*** Opening of Records for this task ***

(* ===== verification/Subscriptions.v ===== *)
(** * Server-push subscriptions (src/subscriptions.rs)

    The hub shared by the control connections and the publishers.  A sender is
    the number of the connection whose push channel it feeds; the channels are a
    map from open connections to the events waiting in them, so a connection
    that is not in the map has dropped its receiver.  An event stands for the
    line it is written as: topic, subscription id and data.  Every operation
    takes the lock once, except [publish], which takes it again to prune. *)
From stdpp Require Import strings pretty.
From S2P Require Import Prelude.
Open Scope Z_scope.

(** The channel made for each connection holds 128 events. *)
Definition PUSH_CAPACITY : nat := 128.

Record Entry := mkEntry { en_id : string; en_topic : string; en_sender : nat }.
Record SubscriptionHub := mkHub { next_id : Z; hub_entries : list Entry }.
Global Instance eta_hub : Eta SubscriptionHub := fun h => mkHub (next_id h) (hub_entries h).
Definition hub_new : SubscriptionHub := mkHub 0 [].

Definition subscription_name (n : Z) : string := "sub-" +:+ pretty (Z.to_N n).

Definition subscribe (self : SubscriptionHub) (topic : string) (push_tx : nat) : SubscriptionHub * string :=
  let id := subscription_name (next_id self) in
  (mkHub (u64_wrap (next_id self + 1)) (hub_entries self ++ [mkEntry id topic push_tx]), id).

Definition unsubscribe (self : SubscriptionHub) (id : string) : SubscriptionHub * bool :=
  let entries := filter (fun e => en_id e <> id) (hub_entries self) in
  (self <| hub_entries := entries |>, negb (Nat.eqb (length (hub_entries self)) (length entries))).

Definition hub_len (self : SubscriptionHub) : nat := length (hub_entries self).

Section Publish.
Context {Data : Type}.

Record Push := mkPush { ps_topic : string; ps_id : string; ps_data : Data }.
Abbreviation channels := (gmap nat (list Push)).

(** [try_send] on the channel of a connection. *)
Inductive TrySendResult := SendOk | SendFull | SendClosed.
Definition try_send (ch : channels) (tx : nat) (p : Push) : channels * TrySendResult :=
  match ch !! tx with
  | None => (ch, SendClosed)
  | Some q => if bool_decide (length q < PUSH_CAPACITY)%nat then (<[tx := q ++ [p]]> ch, SendOk) else (ch, SendFull)
  end.

(** The fan-out under the first lock: the channels after it and the ids to prune. *)
Fixpoint publish_scan (topic : string) (data : Data) (es : list Entry) (ch : channels) (to_prune : list string)
  : channels * list string :=
  match es with
  | [] => (ch, to_prune)
  | e :: es =>
    if negb (bool_decide (en_topic e = topic)) then publish_scan topic data es ch to_prune
    else
      let '(ch, r) := try_send ch (en_sender e) (mkPush topic (en_id e) data) in
      publish_scan topic data es ch (match r with SendClosed => to_prune ++ [en_id e] | _ => to_prune end)
  end.

(** The second lock, taken only when something is to be pruned. *)
Definition prune (self : SubscriptionHub) (to_prune : list string) : SubscriptionHub :=
  if bool_decide (to_prune = []) then self
  else self <| hub_entries ::= filter (fun e => en_id e ∉ to_prune) |>.

Definition publish (self : SubscriptionHub) (topic : string) (data : Data) (ch : channels) : SubscriptionHub * channels :=
  let '(ch, to_prune) := publish_scan topic data (hub_entries self) ch [] in
  (prune self to_prune, ch).
End Publish.
Arguments Push : clear implicits.

(** ** Names *)
Lemma subscription_name_inj a b : 0 <= a -> 0 <= b -> subscription_name a = subscription_name b -> a = b.
Proof.
  intros Ha Hb H. unfold subscription_name in H. apply (inj (String.append "sub-")) in H. apply (inj pretty) in H. lia.
Qed.

Lemma unsubscribe_entries h id : hub_entries (unsubscribe h id).1 = filter (fun e => en_id e <> id) (hub_entries h).
Proof. done. Qed.

(** The answer says whether the subscription was there. *)
Lemma unsubscribe_result h id : (unsubscribe h id).2 = bool_decide (id ∈ map en_id (hub_entries h)).
Proof.
  unfold unsubscribe. cbn [snd]. generalize (hub_entries h). induction l as [|e l IH]; [by rewrite bool_decide_eq_false_2 by apply not_elem_of_nil|].
  rewrite filter_cons. cbn [map length]. destruct (decide (en_id e <> id)) as [Hn|Hn].
  - cbn [length Nat.eqb]. rewrite IH. apply bool_decide_ext. rewrite elem_of_cons. split; [by right|]. intros [?|?]; [congruence|done].
  - pose proof (length_filter (fun e => en_id e <> id) l) as Hl.
    rewrite bool_decide_eq_true_2 by (apply elem_of_cons; left; symmetry; by apply dec_stable).
    apply negb_true_iff, Nat.eqb_neq. lia.
Qed.

(** ** Fan-out *)
Section Fanout.
Context {Data : Type}.

(** The events a connection is owed by an event on a topic. *)
Definition owed (topic : string) (data : Data) (es : list Entry) (tx : nat) : list (Push Data) :=
  map (fun e => mkPush topic (en_id e) data) (filter (fun e => en_topic e = topic /\ en_sender e = tx) es).

(** What a channel takes of the events offered to it. *)
Definition accept (q offered : list (Push Data)) : list (Push Data) := q ++ take (PUSH_CAPACITY - length q) offered.

Lemma accept_nil q : accept q [] = q.
Proof. unfold accept. by rewrite take_nil, app_nil_r. Qed.
Lemma accept_cons q p ps : accept q (p :: ps) = accept (if bool_decide (length q < PUSH_CAPACITY)%nat then q ++ [p] else q) ps.
Proof.
  unfold accept. case_bool_decide as H.
  - rewrite length_app. cbn [length]. replace (PUSH_CAPACITY - length q)%nat with (S (PUSH_CAPACITY - (length q + 1))) by lia.
    cbn [take]. by rewrite <- app_assoc.
  - replace (PUSH_CAPACITY - length q)%nat with 0%nat by lia. done.
Qed.

Lemma owed_cons topic data e es tx :
  owed topic data (e :: es) tx =
  (if bool_decide (en_topic e = topic /\ en_sender e = tx) then [mkPush topic (en_id e) data] else []) ++ owed topic data es tx.
Proof. unfold owed. rewrite filter_cons. by case_bool_decide; case_decide. Qed.

Lemma publish_scan_spec topic (data : Data) es : forall ch acc,
  (forall tx, (publish_scan topic data es ch acc).1 !! tx = (fun q => accept q (owed topic data es tx)) <$> ch !! tx) /\
  (publish_scan topic data es ch acc).2 = acc ++ map en_id (filter (fun e => en_topic e = topic /\ ch !! en_sender e = None) es).
Proof.
  induction es as [|e es IH]; intros ch acc; cbn [publish_scan fst snd].
  { split; [|cbn; by rewrite app_nil_r]. intros tx. destruct (ch !! tx); cbn; [|done]. by rewrite accept_nil. }
  destruct (decide (en_topic e = topic)) as [Ht|Ht].
  2: { rewrite bool_decide_eq_false_2 by done. cbn [negb]. destruct (IH ch acc) as [H1 H2]. split.
       - intros tx. rewrite H1, owed_cons, bool_decide_eq_false_2 by tauto. done.
       - rewrite H2, filter_cons, decide_False by tauto. done. }
  rewrite bool_decide_eq_true_2 by done. cbn [negb]. unfold try_send. destruct (ch !! en_sender e) as [q|] eqn:Eq.
  - assert (forall ch', (ch' = <[en_sender e := accept q [mkPush topic (en_id e) data]]> ch \/ ch' = ch /\ accept q [mkPush topic (en_id e) data] = q) ->
      (forall tx, (fun q => accept q (owed topic data es tx)) <$> ch' !! tx = (fun q => accept q (owed topic data (e :: es) tx)) <$> ch !! tx) /\
      (forall x, ch' !! x = None <-> ch !! x = None)) as Hch.
    { intros ch' Hc. assert (forall tx, ch' !! tx = if decide (tx = en_sender e) then Some (accept q [mkPush topic (en_id e) data]) else ch !! tx) as Hl.
      { intros tx. destruct (decide (tx = en_sender e)) as [->|Hne]; destruct Hc as [->|[-> Hq]];
          [by rewrite lookup_insert_eq|by rewrite Eq, Hq|by rewrite lookup_insert_ne|done]. }
      split; intros tx; rewrite Hl; destruct (decide (tx = en_sender e)) as [->|Hne].
      - rewrite Eq. cbn [fmap option_fmap option_map]. rewrite owed_cons, bool_decide_eq_true_2 by done. cbn [app]. f_equal.
        by rewrite (accept_cons q _ []), accept_nil, accept_cons.
      - rewrite owed_cons, bool_decide_eq_false_2 by (intros [_ ?]; congruence). done.
      - by rewrite Eq.
      - done. }
    assert (forall ch' : gmap nat (list (Push Data)), (forall x, ch' !! x = None <-> ch !! x = None) -> forall l : list Entry,
      filter (fun e => en_topic e = topic /\ ch' !! en_sender e = None) l = filter (fun e => en_topic e = topic /\ ch !! en_sender e = None) l) as Hf.
    { intros ch' Hx l. apply list_filter_iff. intros x. by rewrite Hx. }
    case_bool_decide as Hlen.
    + destruct (Hch (<[en_sender e := q ++ [mkPush topic (en_id e) data]]> ch)) as [G1 G2].
      { left. by rewrite accept_cons, accept_nil, bool_decide_eq_true_2. }
      destruct (IH (<[en_sender e := q ++ [mkPush topic (en_id e) data]]> ch) acc) as [H1 H2]. split.
      * intros tx. by rewrite H1, G1.
      * rewrite H2, (Hf _ G2), filter_cons, decide_False by (rewrite Eq; by intros [_ [=]]). done.
    + destruct (Hch ch) as [G1 G2]. { right. by rewrite accept_cons, accept_nil, bool_decide_eq_false_2. }
      destruct (IH ch acc) as [H1 H2]. split.
      * intros tx. by rewrite H1, G1.
      * rewrite H2, filter_cons, decide_False by (rewrite Eq; by intros [_ [=]]). done.
  - destruct (IH ch (acc ++ [en_id e])) as [H1 H2]. split.
    + intros tx. rewrite H1, owed_cons. case_bool_decide as Hx; [|done]. destruct Hx as [_ <-]. by rewrite Eq.
    + rewrite H2, filter_cons, decide_True by done. cbn [map]. by rewrite <- app_assoc.
Qed.
End Fanout.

*** Close of Records for this task ***

[The problem]: Reply with one number, the count of lines in the data that contain "gmap".

[Answer section]: 2